The Last Station wasn’t as grand as the subway stop at the Royal Crypts, but it was a million times better maintained. The high, heaving arches were washed clean of dust and ash. The illustrious mosaics on the ceilings and walls were still bright and resplendent, their winged knights, fallen angels, and gingerbread churches all detailed in eye-popping color.
The platform was made of clean, polished marble, and the subway tracks still held their spit-shined gleam. There was a junked subway car on the train tracks completely blocking the subway tunnel in one direction. The other remained clear.
“Where does it go?” I said. My words reverberated back to me through the curtain of shadows. I pulled my weight off my toes at the last second before I lost balance, avoiding an embarrassing spill off the edge of the platform.

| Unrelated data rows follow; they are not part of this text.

(** A pool built from a [STATIC_WORKERS] object starts with exactly the workers
    the object names, all ready, and the object is accepted only if every worker
    name and address in it has a printable character. *)
Theorem static_pool_starts_ready (env : environment) (text : string)
    (d : list (string * pyval)) (entries : list (string * string)) (w : world) :
  WellBehaved env → (∀ n w, sched env n w = w) → world_wf w →
  w_stopping w = false → w_members w = [] → NoDup (dict_keys d) →
  json_loads env text = inl (PyDict d) →
  static_workers env PyNone (Some text) = inl (Some entries) →
  (∀ wid a, (wid, a) ∈ entries → py_blank wid = false ∧ py_blank a = false) ∧
  dict_keys entries = dict_keys d ∧
  ∀ wid a, (wid, a) ∈ entries →
    ∃ p g, member_at (reconcile (map (λ '(wid, a), (wid, mkWorkerInfo a READY)) entries)
                        (pause env w)).2 wid = Some p ∧
      w_proxies (pool_start_static env entries w) !! p = Some g ∧
      gw_worker_id g = wid ∧ gw_address g = a ∧ gw_is_ready g = true.
Proof.
  intros Henv Hq Hwf Hns Hms Hnd Hl Hs. unfold static_workers in Hs. rewrite Hl in Hs.
  destruct (static_entries d) as [entries'|] eqn:Ee; [|done]. injection Hs as ->.
  destruct (static_entries_spec _ _ Ee) as [Hk He].
  split; [intros wid a Hin; destruct (He wid a Hin) as (? & ? & _); auto|].
  split; [done|]. intros wid a Hin.
  set (snapshot := map (λ '(wid, a), (wid, mkWorkerInfo a READY)) entries).
  assert (dict_keys snapshot = dict_keys entries) as Hks.
  { unfold dict_keys, snapshot. rewrite <- list_fmap_compose.
    apply list_fmap_ext. by intros ? [? ?]. }
  assert (NoDup (dict_keys snapshot)) as Hnds by congruence.
  assert (pause env w = bump_pauses w) as Ep by (unfold pause; by rewrite Hq).
  assert (world_wf (pause env w)) as Hwf1 by by apply (rely_pause env w).
  pose proof (reconcile_matches snapshot (pause env w) Hwf1 Hnds) as Hr.
  unfold pool_start_static, update_workers. rewrite Ep in *. simpl. rewrite Hns. fold snapshot.
  destruct (reconcile snapshot (bump_pauses w)) as [removed w'].
  destruct Hr as (Hm & Hrem & _). simpl.
  assert (removed = []) as ->.
  { destruct removed as [|q qs]; [done|].
    destruct (proj1 (Hrem q) ltac:(by left)) as (k & _ & Hk2).
    unfold member_at in Hk2. simpl in Hk2. by rewrite Hms in Hk2. }
  simpl. specialize (Hm wid).
  rewrite (dict_elem_lookup snapshot wid (mkWorkerInfo a READY) Hnds) in Hm.
  2:{ unfold snapshot. apply list_elem_of_fmap. by exists (wid, a). }
  destruct Hm as (p & g & Hp & Hg & Hid & Hst & Hold).
  unfold member_at in Hold at 1. simpl in Hold. rewrite Hms in Hold. simpl in Hold.
  destruct Hold as (Ha & _ & Hstop). exists p, g. split_and!; try done.
  unfold gw_is_ready. rewrite Hstop, Hst. done.
Qed.
(** [claim] takes exactly one due row and the right one: it answers with no row
    iff no row is eligible; otherwise the row it takes is eligible — before its
    deadline, and queued and due or running with a lease that has run out, never
    one with a live lease — and comes first by (next attempt, creation, id) among
    all eligible rows that are not locked; that row becomes running under the new
    attempt with one more attempt and a lease that ends in the future, at or before
    the deadline; and no other row changes. *)
Theorem claim_takes_first_due (job_id : option string) (secs : Z) (attempt : string)
    (locked : gset string) (now : Z) (db : jobs) :
  jobs_wf db → 0 < secs →
  match job_claim job_id secs attempt locked now db with
  | (None, db') => db' = db ∧ ∀ k j, ¬ eligible job_id locked now db k j
  | (Some j', db') => ∃ k j,
      eligible job_id locked now db k j ∧
      (∀ k2 j2, eligible job_id locked now db k2 j2 → due_leb j j2 = true) ∧
      holds_lease attempt now j' = true ∧ j_attempts j' = j_attempts j + 1 ∧
      (∃ l, j_lease_until j' = Some l ∧ now < l <= j_deadline_at j') ∧
      (j_job_id j', j_spec j', j_spec_sha256 j', j_deadline_at j') =
        (k, j_spec j, j_spec_sha256 j, j_deadline_at j) ∧
      db' = <[k := j']> db
  end.
Proof.
  intros Hwf Hs. unfold job_claim. pose proof (candidate_spec job_id locked now db) as H.
  destruct (candidate job_id locked now db) as [j|]; [|done].
  destruct H as [[k Hk] Hmin]. exists k, j. destruct (Hwf k j (proj1 Hk)) as [Hid _].
  assert (now < j_deadline_at j) as Hd.
  { destruct Hk as (_ & Hc & _). unfold claimable in Hc.
    rewrite !andb_true_iff, Z.ltb_lt in Hc. tauto. }
  assert (now < Z.min (after_seconds now secs) (j_deadline_at j) <= j_deadline_at j) as Hl.
  { unfold after_seconds. lia. }
  split_and!; try done.
  - unfold holds_lease. simpl. rewrite !bool_decide_eq_true_2 by done. simpl.
    apply andb_true_iff. rewrite !Z.ltb_lt. tauto.
  - eexists. split; [done|exact Hl].
  - simpl. by rewrite Hid.
  - by rewrite <- Hid.
Qed.

(** ** What one statement does to one row *)

(** [mine o k a]: the statement presents attempt [a] for row [k]. *)
Definition mine (o : job_op) (k a : string) : bool :=
  match o with
  | Renew k' a' _ | Complete k' a' _ _ | Defer k' a' _ _ =>
      bool_decide (k' = k) && bool_decide (a' = a)
  | _ => false
  end.

Definition claims_as (o : job_op) (a : string) : bool :=
  match o with Claim _ _ a' _ => bool_decide (a' = a) | _ => false end.

(** [result], [error] of a completion. *)
Definition completed (result error : pyval) (j j' : job) : Prop :=
  j_status j' = (match error with PyNone => Succeeded | _ => Failed end) ∧
  j_result j' = json_or_null result ∧ j_error j' = json_or_null error.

“That is the way to Salt Town,” Queen Rat said, pointing down the empty tunnel with her thumb. Ges
turing back toward the blockade, she said, “That way goes back to the ruins. Unfortunately, this little checkpoint is rather weak. If the enemy ever truly learned where we are, it would be very easy to overrun us. That is also the reason why this entire station, which I hope you’ve realized is a strategic choke point, is wired with explosives at every juncture.
“We can collapse the whole place at a moment’s notice. Doing so wouldn’t protect our own necks, of course, but it might give the people of Salt Town a chance to escape. To where, I have no idea. It’s a last resort. But we are living in a time of last resorts. If this place is ever attacked, my life, and the lives of my Vermin will be forfeit.”
“I’m guessing Salt Town is somewhere pretty important,” I said.
Queen Rat gave me a look like she wanted to push me off the platform. “It’s the last major human settlement in the Burrow. All others have been emptied or destroyed by the Crippled King.”
“Why?” Zaea said.
“We’re at war,” Queen Rat said. “We always have been. We always will be. Our scouts found a village only last week where the home fires were still warm, the kettles still whistling. The people vanished as if everyone up and decided to drop what they were doing and leave.”
“Where did he take them?” I said.
“Our information is admittedly limited,” Queen Rat said. “There are records of settlements and villages in decades past being wiped out by disease, or poison in their food or water supply. But for the last several years, the Amber City has been ramping up the raids and taking more prisoners alive. We don’t know why.”
“But Zaea and I are supposed to find out?” I said.
Queen Rat smiled so wide the fillings on her back molars bled orange in the torchlight. “I only intend to make you an offer. Whether or not you take it is up to you. Now, let’s not waste more time here. There’s plenty more I wish to show you.”